Roden Brothers was a Canadian tableware design and manufacturing company. It was founded on June 1, 1891 in Toronto by Thomas and Frank Roden. In the 1910s the firm became known as Roden Bros. Ltd. and were later taken over by Henry Birks and Sons in 1953. Roden Bros Ltd.'s silver was supplied by the province of British Columbia and with it they produced a wide range of silver holloware and flatware in traditional English styles. The company offered a variety of flatware patterns that included Stratford, Queens, and Louis XV. Goldsmiths Stock Company were their exclusive selling agents from 1900 to 1922.

Roden Bros Ltd.'s mark included the word Sterling, followed by 925, an R and a lion passant.

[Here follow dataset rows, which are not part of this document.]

(* ===== verification/SnapshotLaws.v ===== *)
(** * The JSON documents of debug snapshots

    The JSON value that describes the state of a debug session, and the proof that
    the text of [DebugSnapshotJson] is read back as it. *)

From S2P Require Import Prelude Words Strings Text ALU Memory ISA CPUState Trace TraceDetail CPU Image Process ProcTable Preemption Lifecycle Runner DebugCondition DebugSymbols DebugSession DebugLaws MultiDebugSession MultiDebugLaws Json TraceJson TraceJsonDiff JsonGrammar JsonText TraceDocument DebugSnapshotJson.
From stdpp Require Import sorting.
Open Scope Z_scope.

(** ** Numbers on one line *)

Definition numbers (l : list Z) : list JsonValue := JsonNumber <$> l.

Lemma number_elements x l : Forall is_i64 (x :: l) -> elements_text (String.concat ", " (pretty <$> x :: l)) (numbers (x :: l)).
Proof.
  revert x. induction l as [|y l IH]; intros x Hl; apply Forall_cons in Hl as [Hx Hl].
  - cbn. rewrite <- (append_nil (pretty x)). apply LT_last; [apply number_value, Hx | reflexivity].
  - change (elements_text (pretty x +:+ EmptyString +:+ "," +:+ " " +:+ String.concat ", " (pretty <$> y :: l)) (numbers (x :: y :: l))).
    apply LT_more; [apply number_value, Hx | reflexivity | reflexivity | apply IH, Hl].
Qed.

Lemma number_list_text l : Forall is_i64 l -> value_text (number_list l) (JsonArray (numbers l)).
Proof.
  destruct l as [|x l]; intros Hl; [exact (VT_no_elements EmptyString eq_refl)|].
  exact (VT_array EmptyString _ _ eq_refl (number_elements x l Hl)).
Qed.

Lemma number_list_field n name l comma : Forall is_i64 l ->
  field_text comma (indent n +:+ field_name name +:+ number_list l +:+ finishField comma) name (JsonArray (numbers l)).
Proof. intros Hl. apply plain_field, number_list_text, Hl. Qed.

(** ** The CPU, the memory and the executable *)

Definition flags_fields (raw : Z) : list JsonField :=
  [num "raw" raw; flag "zero" (Flags_zero raw); flag "sign" (Flags_sign raw); flag "carry" (Flags_carry raw);
   flag "overflow" (Flags_overflow raw)].

Definition cpu_fields (s : CPUState) : outcome (list JsonField) :=
  registers ← mapM (register_field s) register_names;
  mret [num "pc" (pc s); num "sp" (sp s); str "privilege" (privilegeLevelToString (privilege_level s)); flag "halted" (halted s);
        flag "has_error" (has_error s); str "error_message" (error_message s); obj "registers" registers;
        obj "flags" (flags_fields (flags s))].

Definition memory_fields (m : Memory) (o : DebugSnapshotOptions) : outcome (list JsonField) :=
  bytes ← (if so_include_memory o then Memory_readBytes m (so_memory_address o) (so_memory_size o) else mret []);
  mret [flag "included" (so_include_memory o);
        num "address" (if so_include_memory o then so_memory_address o else 0);
        num "size" (if so_include_memory o then so_memory_size o else 0); arr "bytes" (numbers bytes)].

Definition executable_fields (md : ExecutableMetadata) : list JsonField :=
  [str "source_name" (md_source_name md); num "memory_size" (md_memory_size md); num "code_base" (md_code_base md);
   num "code_size" (md_code_size md); num "code_end_exclusive" (md_code_end_exclusive md);
   num "entry_point" (md_entry_point md); num "data_base" (md_data_base md); num "data_size" (md_data_size md);
   num "user_stack_begin" (md_user_stack_begin md); num "user_stack_end_exclusive" (md_user_stack_end_exclusive md)].

Definition metadata_fits (md : ExecutableMetadata) : Prop :=
  is_i64 (md_memory_size md) /\ is_i64 (md_code_base md) /\ is_i64 (md_code_size md) /\ is_i64 (md_code_end_exclusive md) /\
  is_i64 (md_entry_point md) /\ is_i64 (md_data_base md) /\ is_i64 (md_data_size md) /\ is_i64 (md_user_stack_begin md) /\
  is_i64 (md_user_stack_end_exclusive md).

Definition options_fit (o : DebugSnapshotOptions) : Prop := is_i64 (so_memory_address o) /\ is_i64 (so_memory_size o).

Lemma snapshot_flags_text raw n comma : is_i64 raw -> field_text comma (Snapshot_appendFlags raw n comma) "flags" (json_of (flags_fields raw)).
Proof. intros Hraw. unfold Snapshot_appendFlags. apply object_field; [object_fields | distinct_names]. Qed.

Lemma snapshot_registers_text s n comma t : state_fits s -> Snapshot_appendRegisters (registers s) n comma = Ret t ->
  exists l, mapM (register_field s) register_names = Ret l /\ field_text comma t "registers" (json_of l).
Proof. exact (registers_text s n comma t). Qed.

Lemma cpu_text c n comma t : state_fits (state c) -> Snapshot_appendCPU c n comma = Ret t ->
  exists l, cpu_fields (state c) = Ret l /\ field_text comma t "cpu" (json_of l).
Proof.
  intros Hf E. unfold Snapshot_appendCPU in E. cbv zeta in E. apply bind_ret_inv in E as (regs & E & Et). injection Et as <-.
  destruct (snapshot_registers_text _ _ _ _ Hf E) as (l & Hl & Hr). unfold cpu_fields. rewrite Hl, bind_Ret. eexists. split; [reflexivity|].
  pose proof (snapshot_flags_text (flags (state c)) (n + 2) false (sf_flags _ Hf)) as Hflags. destruct Hf as [_ _ _ Hpc Hsp _].
  apply object_field; [object_fields | distinct_names].
Qed.

Lemma read_bytes_fit m a n l : Forall is_i64 m -> Memory_readBytes m a n = Ret l -> Forall is_i64 l.
Proof.
  intros Hm E. unfold Memory_readBytes in E. apply bind_ret_inv in E as (u & _ & E). injection E as <-.
  apply Forall_take, Forall_drop, Hm.
Qed.

Lemma memory_text m o n comma t : Forall is_i64 m -> options_fit o -> Snapshot_appendMemory m o n comma = Ret t ->
  exists l, memory_fields m o = Ret l /\ field_text comma t "memory" (json_of l).
Proof.
  intros Hm [Ha Hs] E. unfold Snapshot_appendMemory in E. apply bind_ret_inv in E as (u & _ & E).
  apply bind_ret_inv in E as (bytes & Hbytes & Et). injection Et as <-. unfold memory_fields. rewrite Hbytes, bind_Ret.
  eexists. split; [reflexivity|].
  assert (Hb : Forall is_i64 bytes).
  { destruct (so_include_memory o); [exact (read_bytes_fit _ _ _ _ Hm Hbytes) | injection Hbytes as <-; constructor]. }
  assert (H0 : is_i64 0) by words.
  assert (Ha' : is_i64 (if so_include_memory o then so_memory_address o else 0)) by (destruct (so_include_memory o); assumption).
  assert (Hs' : is_i64 (if so_include_memory o then so_memory_size o else 0)) by (destruct (so_include_memory o); assumption).
  pose proof (number_list_field (n + 2) "bytes" bytes false Hb) as Hbf.
  apply object_field; [|distinct_names]. do 3 (apply OR_more; [one_field|]). apply OR_last, Hbf.
Qed.

Lemma executable_text md n comma : metadata_fits md ->
  field_text comma (Snapshot_appendExecutable md n comma) "executable" (json_of (executable_fields md)).
Proof.
  intros (H1 & H2 & H3 & H4 & H5 & H6 & H7 & H8 & H9). unfold Snapshot_appendExecutable.
  apply object_field; [object_fields | distinct_names].
Qed.

(** ** Stops *)

Definition conditional_fits (c : ConditionalHit) : Prop := is_i64 (ch_id c) /\ is_i64 (ch_actual_value c).
Definition watch_fits (w : WatchHit) : Prop :=
  is_i64 (wh_id w) /\ is_i64 (wh_address w) /\ is_i64 (wh_size w) /\ is_i64 (wh_access_address w).

Definition conditional_fields (hit : option ConditionalHit) : list JsonField :=
  let conditional := default no_conditional hit in
  [flag "has_conditional_breakpoint" (is_some hit); num "conditional_breakpoint_id" (ch_id conditional);
   str "conditional_expression" (ch_expression conditional); num "conditional_actual_value" (ch_actual_value conditional)].

Definition watch_fields (hit : option WatchHit) : list JsonField :=
  let watch := default no_watch hit in
  [flag "has_watchpoint" (is_some hit); num "watchpoint_id" (wh_id watch);
   str "watchpoint_mode" (memoryWatchModeToString (wh_mode watch)); num "watchpoint_address" (wh_address watch);
   num "watchpoint_size" (wh_size watch); str "access_mode" (memoryWatchModeToString (wh_access_mode watch));
   num "access_address" (wh_access_address watch)].

Definition stop_fields (stop : DebugStop) : list JsonField :=
  [str "reason" (debugStopReasonToString (stop_reason stop)); num "pc" (stop_pc stop);
   num "executed_steps" (stop_executed_steps stop); num "total_steps" (stop_total_steps stop); str "message" (stop_message stop)]
  ++ conditional_fields (stop_conditional stop) ++ watch_fields (stop_watchpoint stop).

Definition stop_fits (stop : DebugStop) : Prop :=
  is_i64 (stop_pc stop) /\ is_i64 (stop_executed_steps stop) /\ is_i64 (stop_total_steps stop) /\
  conditional_fits (default no_conditional (stop_conditional stop)) /\ watch_fits (default no_watch (stop_watchpoint stop)).

Lemma stop_text stop n comma : stop_fits stop -> field_text comma (Snapshot_appendSingleStop stop n comma) "stop" (json_of (stop_fields stop)).
Proof.
  intros (H1 & H2 & H3 & (H4 & H5) & (H6 & H7 & H8 & H9)). unfold Snapshot_appendSingleStop. cbv zeta.
  apply object_field; [object_fields | distinct_names].
Qed.

(** ** Source locations and symbols *)

Definition symbols_fit (symbols : DebugSymbols) : Prop :=
  Forall (fun y => is_i64 (dy_address y)) (sy_entries symbols) /\ Forall (fun l => is_i64 (sl_line l)) (sy_source_locations symbols).

Definition location_fields (symbols : option DebugSymbols) (address : Z) : list JsonField :=
  let '(available, path, line) := source_location symbols address in
  [flag "available" available; str "path" path; num "line" line; num "address" address].

Definition symbol_value (symbol : DebugSymbol) : JsonValue :=
  json_of [str "kind" (debugSymbolKindToString (dy_kind symbol)); str "name" (dy_name symbol); num "address" (dy_address symbol)].

Lemma line_fits symbols address : (forall y, symbols = Some y -> symbols_fit y) -> is_i64 (source_location symbols address).2.
Proof.
  intros Hs. unfold source_location. destruct symbols as [y|]; [|cbn; words]. destruct (Hs y eq_refl) as [_ Hl].
  destruct (DebugSymbols_hasSourceLocations y); [|cbn; words]. unfold DebugSymbols_sourceLineForAddress.
  destruct (list_find _ (sy_source_locations y)) as [[i l]|] eqn:E; [|cbn; words].
  apply list_find_Some in E as (E & _). rewrite Forall_lookup in Hl. exact (Hl _ _ E).
Qed.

In addition to silver hollowware and flatware, Roden Bros. Ltd. produced cut crystal and medals. In 1974 Roden Bros. Ltd. published the book, Rich Cut Glass with Clock House Publications in Peterborough, Ontario, which was a reprint of the 1917 edition published by Roden Bros., Toronto.

A few unique items that Roden Bros. Ltd. produced were a gold rose bowl with the royal route across Canada engraved on it for King George VI and Queen Elizabeth in 1939, a tea service for Princess Elizabeth's wedding in 1947, and they were attributed to helping with the production of the Stanley and Grey Cup.